INFORMATION GIVEN =
(** What a round does: [subs] go into the new shape, [over] are contracted with it. *)
Lemma add_round_parts us ws x xs : Builds us ws -> Forall (small d) us -> small d x -> Holds x xs -> (forall u, u ∈ us -> is_subtype x.1 u.1 = false) ->
  exists subs non over sv nv ov x',
    us ≡ₚ subs ++ non ++ over /\ HoldAll subs sv /\ HoldAll non nv /\ HoldAll over ov /\ ws ≡ₚ sv ++ nv ++ ov /\
    Holds x' (sv ++ xs) /\ sim x'.1 x.1 /\ (subs = [] -> x' = x) /\ Forall (fun u => is_subtype u.1 x.1 = true) subs /\
    (forall u, u ∈ non -> apart x'.1 u.1) /\ (forall u, u ∈ over -> is_subtype u.1 x'.1 = false /\ may_overlap u.1 x'.1 = true) /\
    (over = [] -> exists l, evals (fun n => add_round (ops_of n) us x) (Ret l) /\ l ≡ₚ x' :: non) /\
    (over <> [] -> exists l, l ≡ₚ x' :: over /\ forall c rest r, evals (fun n => op_contract (ops_of n) l 1) (Ret (c :: rest)) ->
       evals (fun n => op_add (ops_of n) non c) r -> evals (fun n => add_round (ops_of n) us x) r).
Proof.
  intros (Ha & Hp & Hw) Hs Hx Hh Hnot.
  destruct (absorb us ws x xs [] Hs Hw Hx Hh) as (subs & rest & sv & rv & x' & l' & Hev & Hus & Hl' & Hsv & Hrv & Hws & Fs & Fr & Hx' & Sx' & Hnil); [by rewrite app_nil_r; apply all_apart_NoDup|].
  rewrite app_nil_r in Hl'. assert (Hnd : NoDup (subs ++ rest)) by (rewrite <- Hus; by apply all_apart_NoDup). apply NoDup_app in Hnd as (_ & _ & Hnd).
  destruct (split_overlap x'.1 l' [] []) as (non & over & Hsp & n & o & Hn & Ho & Hno & Fn & Fo); [rewrite !app_nil_r, Hl'; done|]. rewrite !app_nil_r in *.
  assert (Hro : rest ≡ₚ non ++ over) by (by rewrite <- Hl', Hno, Hn, Ho). clear Hno.
  assert (Hnon : forall u, u ∈ non -> may_overlap u.1 x'.1 = false) by (rewrite Forall_forall in Fn; intros u Hu; apply Fn; by rewrite <- Hn).
  assert (Hov : forall u, u ∈ over -> may_overlap u.1 x'.1 = true) by (rewrite Forall_forall in Fo; intros u Hu; apply Fo; by rewrite <- Ho).
  assert (Hsub : forall u, u ∈ rest -> is_subtype u.1 x'.1 = false) by (rewrite Forall_forall in Fr; intros u Hu; rewrite (sim_right _ _ Sx'); by apply Fr).
  assert (Hap : forall u, u ∈ non -> apart x'.1 u.1).
  { intros u Hu. split_and!; [rewrite (sim_left _ _ Sx'); apply Hnot; rewrite Hus, Hro; set_solver|apply Hsub; rewrite Hro; set_solver|rewrite may_overlap_sym; by apply Hnon]. }
  apply (HoldAll_perm _ _ _ rv Hro) in Hrv; [|done]. apply HoldAll_app in Hrv as (nv & ov & Hnv & Hov' & Hrv).
  exists subs, non, over, sv, nv, ov, x'. split_and!; try done; [by rewrite Hus, Hro|by rewrite Hws, Hrv|intros u Hu; split; [apply Hsub; rewrite Hro; set_solver|by apply Hov]|..].
  - intros ->. destruct (set_insert_ok (E := unit) x' non) as (l & Hl & Hlp); [by apply apart_not_elem|]. exists l. split; [|done]. unfold add_round.
    eapply evals_bind; [exact Hev|]. cbn beta iota. rewrite Hsp. by apply evals_eq.
  - intros Hne. destruct (set_insert_ok (E := unit) x' over) as (l & Hl & Hlp).
    { intros Hin. assert (Hr : x' ∈ rest) by (rewrite Hro; set_solver). apply Hsub in Hr. destruct Hx' as (_ & Hx' & _). rewrite (is_subtype_refl _ _ Hx') in Hr. done. }
    exists l. split; [done|]. intros c rr r Hc Hr. unfold add_round.
    eapply evals_bind; [exact Hev|]. cbn beta iota. rewrite Hsp. cbn [obind]. destruct over as [|u over]; [done|]. rewrite Hl. cbn [obind].
    eapply evals_bind; [exact Hc|]. exact Hr.
Qed.

(** ** Pushing a shape *)

Lemma add_apart us ws x xs : Builds us ws -> Forall (small d) us -> small d x -> Holds x xs -> (forall u, u ∈ us -> apart x.1 u.1) ->
  exists l, evals (fun n => op_add (ops_of n) us x) (Ret l) /\ l ≡ₚ x :: us.
Proof.
  intros Hb Hs Hx Hh Ha. destruct (add_round_parts us ws x xs Hb Hs Hx Hh) as (subs & non & over & sv & nv & ov & x' & Hus & _ & _ & _ & _ & _ & Sx & Hx' & Fs & _ & Hov & Hadd & _).
  { intros u Hu. by destruct (Ha u Hu). }
  assert (subs = []) as ->.
  { destruct subs as [|u subs]; [done|]. apply Forall_cons in Fs as [Hu _]. destruct (Ha u) as (_ & Hf & _); [rewrite Hus; by left|congruence]. }
  assert (over = []) as ->.
  { destruct over as [|u over]; [done|]. destruct (Ha u) as (_ & _ & Hf); [rewrite Hus; set_solver|]. destruct (Hov u) as [_ Ho]; [by left|]. rewrite may_overlap_sym, (sim_overlap _ _ Sx) in Ho. congruence. }
  specialize (Hx' eq_refl) as ->. destruct (Hadd eq_refl) as (l & Hl & Hp). exists l. split; [by apply evals_S|]. rewrite Hp, Hus. cbn [app]. by rewrite app_nil_r.
Qed.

YOUR TASK =
Note down each line above where the word "small" occurs.

YOUR SOLUTION =
Lemma add_round_parts us ws x xs : Builds us ws -> Forall (small d) us -> small d x -> Holds x xs -> (forall u, u ∈ us -> is_subtype x.1 u.1 = false) ->
Lemma add_apart us ws x xs : Builds us ws -> Forall (small d) us -> small d x -> Holds x xs -> (forall u, u ∈ us -> apart x.1 u.1) ->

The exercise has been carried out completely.